はい。大西は脳神経科学者で島根大で特任教授を務めながら、当社の代表取締役と研究開発を担当しています。
大西には、どうにか精神疾患の問題を解決したいという想いがありました。
アカデミアで研究する中で、「技術を困っている人に届けたい」という想いを聞き、とても感動したんです。
私も「自分が持つ技術をより多くの方に届けたい」という想いがあり、意気投合しました。ただ、大西は研究開発の人間で、ビジネスパートナーを必要としていました。
そこは私が起業・経営の経験があったので、お互いに足りないところを補い合いました。
起業の経験があったのですか?
はい。大学時代に起業したことがあります。この時の経験が今にも繋がっていますね。
その後大企業に入りました。大企業ではダイナミックな仕事をし、充実していましたが、自分が持つ経験やノウハウをより多くの方に届けたいという想いが根底にはあったんですね。そんな時に大西に出会ったんです。
ーーまさに研究開発を引っ張る研究者と、経営を引っ張る経営者のパートナーシップですね!
はい。がっちりパートナーリングしていますが、言い合いになることもありますよ。
ーーそれぞれ苦労されている点は違いますよね。研究開発・事業それぞれで苦労されていることは何でしょうか。
研究の苦労面としては、「研究の成果を困っている方に届けるまでには高いハードルがいくつもある」と大西はよく話しています。
事業の方では、やはりパートナーリングですね。世の中が良くなればいいという想いは共通しているものの、ベンチャー特有の悩み、大企業特有の悩み、それぞれのロジックがあるので、擦り合わせは大変です。
それだけに、それぞれの譲れるところ・譲れないところが一致して、一緒にゴールに向かっていける関係か築けた瞬間は代えがたい喜びがあります。
志村さんのお話を聞いていると、研究開発系ベンチャーが成長するには、共創・パートナーリングが本当に重要なんだと感じます。
重要ですね。研究開発系ベンチャーは生産設備も販売チャネルも人的リソースも不足していますから。
補い合え、同じゴールを目指す仲間作りは本当に重要で、楽しいことです。
K-NICとの繋がり
ーーK-NICを知ったきっかけは?
川崎市の方の紹介です。K-NICのコミュニケーターの方とも何度か話させていただきました。

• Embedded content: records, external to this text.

Lemma eth_validate_addr_invalid addr :
  eth_validate_addr addr = InvalidAddress <->
  length addr <> ETH_ALEN \/ Forall (eq x00) addr.
Proof.
  unfold eth_validate_addr. rewrite <- is_zero_addr_Forall.
  destruct (Nat.eqb_spec (length addr) ETH_ALEN) as [Hl|Hl]; cbn.
  - destruct (is_zero_addr addr); split; intros H; try done.
    + by right.
    + by destruct H.
  - split; [by left|done].
Qed.

(** C5. The address validation that a Fibre Channel device exposes
    through its header operations fails with [InvalidAddress] exactly when
    the address it examines has the wrong length or is all-zero, and
    succeeds otherwise. *)
Theorem fc_validate_address dev addr :
  exists ops,
    header_ops_at (header_ops (fc_setup dev)) = Some ops /\
    (validate ops addr = InvalidAddress <->
     length addr <> FC_ALEN \/ Forall (eq x00) addr) /\
    (validate ops addr = AddressOk <->
     length addr = FC_ALEN /\ ~ Forall (eq x00) addr).
Proof.
  exists fc_header_ops. split; [done|]. cbn [validate fc_header_ops].
  pose proof (eth_validate_addr_invalid addr) as Hinv.
  change ETH_ALEN with FC_ALEN in Hinv.
  split; [done|].
  destruct (eth_validate_addr addr) eqn:Hv.
  - split; [intros _|done]. split.
    + destruct (decide (length addr = FC_ALEN)) as [|Hne]; [done|].
      by assert (AddressOk = InvalidAddress) by (apply Hinv; by left).
    + intros Hz.
      by assert (AddressOk = InvalidAddress) by (apply Hinv; by right).
  - split; [done|]. intros [Hl Hz].
    destruct (proj1 Hinv eq_refl); done.
Qed.

(** What [fc_setup] assigns, for any value of the constants it takes from
    the kernel headers: the header length is [FC_HLEN], whatever that is. *)
Theorem fc_setup_constants dev :
  length (broadcast dev) = MAX_ADDR_LEN ->
  header_ops (fc_setup dev) = fc_header_ops_ref /\
  type (fc_setup dev) = ARPHRD_IEEE802 /\
  hard_header_len (fc_setup dev) = FC_HLEN /\
  addr_len (fc_setup dev) = FC_ALEN /\
  mtu (fc_setup dev) = 2024%Z /\
  tx_queue_len (fc_setup dev) = 100%Z /\
  flags (fc_setup dev) = IFF_BROADCAST /\
  Z.land (flags (fc_setup dev)) IFF_BROADCAST = IFF_BROADCAST /\
  take (addr_len (fc_setup dev)) (broadcast (fc_setup dev))
    = replicate (addr_len (fc_setup dev)) xff /\
  drop (addr_len (fc_setup dev)) (broadcast (fc_setup dev))
    = drop (addr_len (fc_setup dev)) (broadcast dev) /\
  dev_addr (fc_setup dev) = dev_addr dev.
Proof.
  intros Hlen. cbn [fc_setup header_ops type hard_header_len addr_len mtu
                    tx_queue_len flags broadcast dev_addr].
  split_and!; try done.
  - apply Z.land_diag.
  - unfold eth_broadcast_addr.
    rewrite <- (drop_0 (list_inserts _ _ _)).
    apply take_drop_inserts_same.
    + by rewrite length_replicate.
    + rewrite Hlen. unfold FC_ALEN, MAX_ADDR_LEN. lia.
  - unfold eth_broadcast_addr. apply list_eq. intros i.
    rewrite !lookup_drop. apply list_lookup_inserts_ge.
    rewrite length_replicate. unfold FC_ALEN, ETH_ALEN. lia.
Qed.

(** C10. The legacy allocator is the multi-queue allocator at one queue:
    for every size of private data, and in every state of the kernel,
    [alloc_fcdev] returns what [alloc_fcdev_mq] returns for a queue count
    of 1, which is the allocation of a device with one transmit and one
    receive queue. *)
Theorem alloc_fcdev_single sizeof_priv st :
  alloc_fcdev sizeof_priv st = alloc_fcdev_mq sizeof_priv 1 st /\
  alloc_fcdev sizeof_priv st = alloc_fcdev_single_queue sizeof_priv st.
Proof. split; reflexivity. Qed.

(* =================================================================== *)
(** ** Further properties of the header builder *)
(* =================================================================== *)

Lemma bind_ret_r (m : skbM unit) skb : bind m ret skb = m skb.
Proof. unfold bind, ret. by destruct (m skb) as [[[] s]|f]. Qed.

(** X1. When a destination address is given, the destination field of the
    header holds it over the device's hardware-address length. *)
Theorem fc_header_destination skb dev type daddr saddr len0 :
  fc_call_ok skb dev type (Some daddr) saddr ->
  exists skb',
    fc_header skb dev type (Some daddr) saddr len0
      = Ok (Z.of_nat (fc_hdr_len type), skb') /\
    frame_bytes skb' fch_daddr (addr_len dev) = take (addr_len dev) daddr.
Proof.
  intros Hok. pose proof Hok as (Hh & Hb & Hn & Hs & Hd).
  pose proof (length_fc_window skb type Hh Hb) as Hw.
  assert (H12 : sizeof_fch_hdr <= fc_hdr_len type)
    by (unfold fc_hdr_len; destruct (uses_snap type); lia).
  exists (fc_result skb dev type (Some daddr) saddr).
  split; [by apply fc_header_run|].
  rewrite frame_bytes_result by (done || (layout; lia)).
  by apply fc_image_daddr.
Qed.

(** X3. Resolving later: the header left by a call without destination,
    completed by a copy of the destination address into its destination
    field, is the header the call leaves when it is given the destination
    at once, in the same buffer. *)
Theorem fc_header_resolve_later skb dev type daddr saddr len0 :
  fc_call_ok skb dev type (Some daddr) saddr ->
  exists s1 s2,
    fc_header skb dev type None saddr len0
      = Ok ((- Z.of_nat (fc_hdr_len type))%Z, s1) /\
    memcpy (field (data s1) fch_daddr FC_ALEN) daddr (addr_len dev) s1
      = Ok (tt, s2) /\
    fc_header skb dev type (Some daddr) saddr len0
      = Ok (Z.of_nat (fc_hdr_len type), s2).
Proof.
  intros Hok. pose proof Hok as (Hh & Hb & Hn & Hs & Hd).
  pose proof (length_fc_window skb type Hh Hb) as Hw.
  assert (H12 : sizeof_fch_hdr <= fc_hdr_len type)
    by (unfold fc_hdr_len; destruct (uses_snap type); lia).
  exists (fc_result skb dev type None saddr),
    (fc_result skb dev type (Some daddr) saddr).
  split_and!.
  - apply fc_header_run. by split_and!.
  - rewrite <- bind_ret_r. unfold fc_result at 1 2, field; cbn [data].
    set (pre := take (data skb - fc_hdr_len type) (head skb)).
    assert (Hpre : length pre = data skb - fc_hdr_len type)
      by (unfold pre; rewrite length_take; lia).
    rewrite <- Hpre.
    rewrite bind_memcpy_window
      by (done || (rewrite length_fc_image; layout; lia)).
    unfold ret, fc_result. by rewrite Hpre.
  - by apply fc_header_run.
Qed.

作業ができる場所として、大変ありがたく思っています。
ーーK-NICのような起業支援施設を活用するメリットはありましたか?
いろんな企業さんを紹介してもらったのはありがたかったですね。しかも紹介先の企業さんの事情も熟知されているので、話がとてもしやすかったです。セミナーにも参加させていただき、勉強させていただいています。
精神疾患で苦しむ人を救いたい―経営者×研究開発者ベンチャーの思う未来
ーー今後のビジョンを教えてください。
直近の課題は「バイオピリン検査サービスパック」をよりユーザーフレンドリーにすることです。どうしたらもっと軽く、もっと使いやすくなるかを日々考えています。
今、本当にストレスが軽減されたか客観的に判断できるものは、あまりないようです。
その点が面白いねと評価されています。メンタルストレスを軽減させる商品を扱われている企業さんと組んで、本当にメンタルストレスが軽減されたかを検証することに活用してもらうという取り組みも進めています。